A intenção dos ministros brasileiros é reafirmar, durante o encontro, que o Brasil já ofereceu justificativas sólidas, demonstrando que nenhuma de suas práticas prejudica os interesses americanos. Segundo o governo, os técnicos dos EUA receberam favoravelmente esses argumentos.

Lula também reiterará que a balança comercial entre as nações é favorável aos EUA. Ele argumentará que aliados de Jair Bolsonaro (PL) tentaram, por motivações eleitorais, convencer os americanos do oposto, distorcendo dados e fatos.

No campo da segurança pública, o ponto central do diálogo será fortalecer a cooperação bilateral no combate ao crime organizado transnacional e impedir que os EUA designem o CV (Comando Vermelho) e o PCC (Primeiro Comando da Capital) como organizações terroristas. Tal classificação, teme o governo, traria sérias repercussões negativas para a imagem e a economia do Brasil no cenário internacional.

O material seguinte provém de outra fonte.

(** * ODE Methods website: verification of [static/js/main.js]

    The file embeds the two pieces of client-side code of the repository:
    the display helper [formatEquation] and the [DOMContentLoaded] handler
    that highlights the navigation link of the current page. *)

From Stdlib Require Import Ascii String.
From stdpp Require Import base option list strings gmap.
From Equations Require Import Equations.

Local Open Scope string_scope.

(** ** Strings and regular expressions

    A JavaScript string is a finite sequence of code units; it is modelled
    as a [string], a code unit as an [ascii].  The source only uses regular
    expressions that are sequences of escaped literal characters, so a
    pattern is a literal character or the concatenation of two patterns. *)

Module JsString.

Inductive regex : Type :=
  | Char (c : ascii)
  | Seq (r1 r2 : regex).

(** Matching of a pattern at the very start of the input: the result is
    the input left after the matched text, or [None] when the pattern does
    not match there. *)
Fixpoint match_here (r : regex) (s : string) : option string :=
  match r with
  | Char c =>
      match s with
      | String d s' => if Ascii.eqb c d then Some s' else None
      | EmptyString => None
      end
  | Seq r1 r2 =>
      match match_here r1 s with
      | Some s' => match_here r2 s'
      | None => None
      end
  end.

(** One call of the regular expression's [exec] on what is left of the
    input: the leftmost match.  The result is the text before the match
    and the text after it. *)
Fixpoint exec (r : regex) (s : string) : option (string * string) :=
  match match_here r s with
  | Some post => Some (EmptyString, post)
  | None =>
      match s with
      | EmptyString => None
      | String c s' =>
          match exec r s' with
          | Some (pre, post) => Some (String c pre, post)
          | None => None
          end
      end
  end.

Lemma match_here_shorter (r : regex) :
  forall s post, match_here r s = Some post -> String.length post < String.length s.
Proof.
  induction r as [c | r1 IH1 r2 IH2]; intros s post H; simpl in H.
  - destruct s as [| d s']; [discriminate |].
    destruct (Ascii.eqb c d); [| discriminate].
    injection H as <-. simpl. lia.
  - destruct (match_here r1 s) as [mid |] eqn:E1; [| discriminate].
    apply IH1 in E1. apply IH2 in H. lia.
Qed.
Lemma triangulate_landmarks_messages (lms : Landmarks T) (g g' : Rng) m :
  m ∈ messages (triangulate_landmarks' lms g) <->
  exists k ldm, lms !! k = Some ldm /\ m ∈ landmark_warning' g' (k, ldm).
Proof.
  unfold triangulate_landmarks.
  destruct (foldl_triangulate_landmark g' (landmark_entries lms)
              (landmark_entries_NoDup lms) (mkPass lms 0 [] g))
    as (_ & _ & ->).
  { intros e He. cbn. apply landmark_entries_elem_of. exact He. }
  cbn. rewrite list_elem_of_bind. split.
  - intros ([k v] & Hm & He). apply landmark_entries_elem_of in He. eauto.
  - intros (k & v & Hk & Hm). exists (k, v). split; [exact Hm|].
    apply landmark_entries_elem_of. exact Hk.
Qed.
End Pass_facts.

(** ** Measuring the markers *)

Section Scale_facts.
Context {T : Type} {FT : Floating T}.
Implicit Types (lms : Landmarks T) (ids : gset Z).

Lemma Landmarks_at_present key lms ldm :
  lms !! key = Some ldm -> Landmarks_at key lms = (ldm, lms).
Proof. intros H. unfold Landmarks_at. rewrite H. reflexivity. Qed.

Lemma Landmarks_at_positions key lms :
  ldm_X (Landmarks_at key lms).1 = lms !! key ≫= ldm_X
  /\ same_positions lms (Landmarks_at key lms).2.
Proof.
  unfold Landmarks_at. destruct (lms !! key) as [ldm|] eqn:Hk; cbn.
  - split; [reflexivity|]. intros k. reflexivity.
  - split; [reflexivity|]. intros k.
    destruct (decide (k = key)) as [->|Hne].
    + rewrite lookup_insert_eq, Hk. reflexivity.
    + rewrite lookup_insert_ne by congruence. reflexivity.
Qed.

Lemma same_positions_trans lms1 lms2 lms3 :
  same_positions lms1 lms2 -> same_positions lms2 lms3 ->
  same_positions lms1 lms3.
Proof. intros H1 H2 k. rewrite H2. apply H1. Qed.

Lemma edge_sample_same_positions markerSize lms lms' markerID edge :
  same_positions lms lms' ->
  edge_sample markerSize lms' markerID edge
  = edge_sample markerSize lms markerID edge.
Proof.
  intros H. unfold edge_sample, corner_position. rewrite !H. reflexivity.
Qed.
(* ===== verification/Prelude.v ===== *)
(** * go-hashgrid: a verification development

    go-hashgrid is a node of a peer-to-peer network that keeps a graph of events.
    Every node composes events, each with two parents: the last event of its own
    and, where there is one, an event of another node.  Events are hashed, sent to
    the other nodes, added to the graph of everybody who receives them, and divided
    into rounds, from which the order of events is to be found.

    ** The program and how its parts interact

    - [src/rlp] is the encoding of values as bytes.  Events are encoded to be hashed
      ([src/core/types.go]) and to be sent ([src/p2p]).
    - [src/crypto/sha3] is the hash function.
    - [src/core] holds events ([types.go]), the graph ([jigsaw.go]) and the rounds with
      the loops that watch over them ([round.go]).
    - [src/p2p] frames messages ([message.go], the connection in [server.go]), handles the
      messages of a peer ([peer.go]) and keeps the table of peers ([server.go]).
      A message with an event puts the event into a channel of the graph.
    - [src/node] receives events from that channel, has own events composed, added and
      broadcast.
    - [src/core/hexutil], [src/core/common] print and read bytes and numbers.
    - [src/log] writes the log.
    - [src/crypto] holds keys, key files, addresses and signatures; [src/core/types/log.go] the
      record of a log entry with two encodings.  Nothing else calls them yet.
    - [src/hgrid] is the program: it sets the log up, reads the configuration and starts a node.

    ** Files

    - [Prelude]: results, bytes, big-endian numbers, lists; the databases of hints and
      the tactics used throughout ([solve_bytes] and others).
    - [RlpTypes], [RlpEncode], [RlpRaw], [RlpStream], [RlpDecode], [RlpTyped], [RlpCache], [RlpMethods], [RlpErrors]: [src/rlp].
      Go types and values are data ([gtype], [gval]), and [makeWriter] and [makeDecoder]
      interpret a type as the code does by reflection.  [rlp_enc] is the encoding as the
      rules give it.  [RlpMethods] has the interfaces [Encoder] and [Decoder] as classes, what their
      methods have to satisfy ([RlpLaws]), and slices of such values by these laws alone.
      [RlpErrors] has the text of an error and the place in the type that it names.
    - [ReceiptLog]: [src/core/types/log.go], whose methods are instances of those classes.
    - [Crypto], [SignatureCgo], [SignatureNocgo]: [src/crypto/crypto.go] and both variants of signatures.
      Code of other packages is a class ([Eth], [Secp256k1], [Btcec], [Libsecp]), its documented
      behaviour another ([EthLaws], [CurveLaws], [BtcecLaws], [LibsecpLaws]), each with an
      instance that shows it can be satisfied.
    - [Keccak], [Sponge]: [src/crypto/sha3].  [keccak_f] is the permutation of FIPS 202
      by its five steps and [sponge] the sponge construction; the code's unrolled
      permutation and buffered sponge are proved equal to them.
    - [Types]: [src/core/types.go]: hashes, addresses, events.
    - [Hexutil], [HexutilSpec]: [src/core/hexutil], [src/core/common/bytes.go] and the
      hexadecimal forms in [src/core/types.go].  [Common]: the other files of [src/core/common].
    - [Graph]: the state of [JPGraph], with stores for the objects that are shared by
      pointers, and the monad [JM] of operations on it, which may panic, block or
      diverge; [wp] is its weakest precondition.
    - [Jigsaw], [JigsawSpec]: [src/core/jigsaw.go].  [inv] is the invariant of the graph.
    - [Round], [Search], [RoundLoops], [RoundRest]: [src/core/round.go].  A loop that
      never ends is modelled by one turn of it.
    - [Wire]: messages and connections; [Peer], [PeerSpec], [ServerSpec]: the peers and
      the server of [src/p2p].  [ServerLife]: the server from [Start] to [Stop], with its loops, the
      goroutines of connections and peers and the callers of its methods as steps on one state.
    - [Node]: [src/node/node.go].
    - [System]: all of it: [node_step] is one step of any of the goroutines of a node.
      [Agreement]: what two nodes have in common.  [Ledger]: the abstract specification of a graph, a
      ledger of events per address to which events are only added, and the refinement of it by [node_step].
      [Origin]: where the events of a node come from and where they go.  [Network]: hosts, each a node with its connections, and the
      bytes between them, as steps of one state ([network_step]).
      [Hgrid]: [src/hgrid/main.go] and [NewNode], which make the state that this starts from.
    - [Text]: UTF-8, decimal numbers and the string functions of the standard library that
      the log uses.  [LogFormat], [LogFormatSpec]: the formats of [src/log/format.go].
      [LogHandler]: the handlers and loggers of the other files of [src/log], with [Log]
      interpreting the closures that handlers are.  [GlogSpec], [LogSpec]: their properties.
      [LogSinks]: the handlers that write to files, sockets and the system's log; opening these is the class [Openers].

    ** What the theorems show

    - The encoder computes the RLP rules and the decoder is its inverse on encodings of
      values; decoding ends on every input, for types without arrays of one byte, and never produces a value outside of the type;
      the context of a decoding error is a path that leads from the type of the target to a part of it;
      [Split] and [CountValues] accept exactly canonical input; the type cache makes no difference.
    - The permutation is Keccak-f[1600], hashing is the sponge whatever pieces the data
      comes in, and reading in pieces gives one stream.
    - The hash of an event determines the hashed content, short of a collision; the
      texts of hashes, addresses, bytes and numbers are read back, and exactly the
      canonical texts of numbers are accepted.
    - Adding events keeps the graph well-formed: parents exist, columns are chains, hashes
      find their vertices, rounds have consecutive numbers.  The searches end and
      count exactly the reachable columns.  What each loop of the round manager does in
      one turn.
    - Messages of any content are handled without a panic; events arrive as they were
      sent; the table of peers holds those that run; how handshakes and loops end.
    - Two nodes hold the same event under a hash, and the same events behind it along other parents; but the links
      along self parents depend on the order in which events arrive.
    - Every run of a node is a run of the ledger: what is in it stays at its place, an addition is a step of
      it by one event, and two nodes that are given the same events hold the same ones under each address.
    - In a network of such nodes every node is in a state that [node_step] reaches, what arrives are the messages that were sent,
      and an event in anybody's graph was composed by the node whose address it carries.  Round numbers are
      assumed to stay below 2^64, which keeps messages below the size that the header holds.
    - The server: the wait group counts the loops, a running server has its loop, the table is that of the peers that run;
      [Stop] and [Start] return; who waits for ever and when.  What [main] starts, and when it panics.
    - Keys are the numbers below the order in 32 bytes, and files and texts give them back; the key that signed is
      recovered from a signature; no signature has a second form that is accepted; slices of
      log records are read back.
    - [System.node_invariant] composes these for one node: whatever messages arrive and whatever the order
      in which the goroutines take their turns, the graph stays well-formed.
    - A line of the log is one line and parses back into what was logged, whatever characters the
      values contain.  Derived loggers write through the current handler of their
      parent; filtering by verbosity does not depend on its cache; handlers fail over in
      order; logging ends unless handlers form a cycle.  The lines of a log file give the records back.
    - Where the code does not do what it means to, a theorem says what it does: for
      instance [addComer] that keeps a lock, [RandParent] that never chooses another node's
      event, [putInt32] that does not survive the header, [WitnessFame] that panics, a
      message that stops the node.

    ** Bounds and fuel

    Recursion that is not structural has fuel, and a theorem says that the fuel given is
    enough: [loop_fuel] is above the number of bytes left, of which every element of
    a list consumes one; decoding into an interface has the depth of nesting that the input can
    have ([Decode_terminates]); [walk_fuel] is above the number of vertices, and
    walks along self parents never repeat a vertex, nor does the depth-first search visit a
    vertex twice ([JudgeSee_spec], [clearColorDFS_spec]); [read_fuel] is above the number of
    bytes of a connection, and every message has a header ([run_spec]); the loops of the sponge are
    bounded by the length of the data; [Log] has the height of the
    handler ([Log_terminates]).  Where fuel would run out the result says so
    ([Diverges], [OutOfFuel], an error of its own), and is never taken for success.
    Integers are [Z] with the wrap-around of their width written out ([u8], [u32], [u64], and
    the conversions of [Wire]); [int] has 64 bits.
    [big.Int] is [Z].

    ** Not modelled

    - [src/crypto/sha3/keccakf_amd64.s]: assembly.  The packages that [src/crypto] calls, which are not in the
      repository.
    - The network: whether listening, dialling and accepting succeed is left open, and a connection is the bytes that
      arrive and those that are sent.  The JSON text of the configuration.
    - The lock of [src/rlp/typecache.go], which is held while the cache is filled.
      Types with their own [EncodeRLP] or [DecodeRLP] inside of other types than slices.
    - Locks that every function releases.  Operations run one after the other, in any order,
      which is how the locks of the graph have them run; the lock that
      one function keeps is in the model.
    - Time, except as an event's number; the timers of a node may run off at any turn.
    - The rounding of floating-point numbers that [src/core/common/size.go] prints with, and the parsing of
      JSON in [test_utils.go]: arguments of [Common].
    - What the system does when a file, a socket or the system's log is opened or written, the text of JSON and of
      values of unknown types: [Env] and [Openers] name what is relied on.  [src/log/term]: calls of the
      system alone.  [src/log/handler_go13.go], which is built by releases before Go 1.4 only.
*)

From Stdlib Require Export ZArith Lia Btauto.
From stdpp Require Export base tactics numbers list gmap strings.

Em entrevista concedida nesta terça-feira, 05 de maio de 2026, o vice-presidente da República, Geraldo Alckmin, confirmou que o governo brasileiro apresentará uma proposta de acordo para o combate ao crime organizado transnacional durante o encontro.

Como demonstração dessa boa vontade e compromisso, o governo brasileiro apresentará a Trump dados da parceria aduaneira entre os EUA e o Brasil. Essa cooperação resultou, entre maio de 2025 e abril de 2026, na apreensão de meia tonelada de armas vindas dos EUA, conforme relatório da Receita Federal.

Isso sublinha a intenção do Brasil de intensificar a cooperação no enfrentamento ao crime organizado, argumentando que a classificação de organizações criminosas como terroristas não é necessária e pode, de fato, gerar impactos econômicos adversos e desnecessários ao país.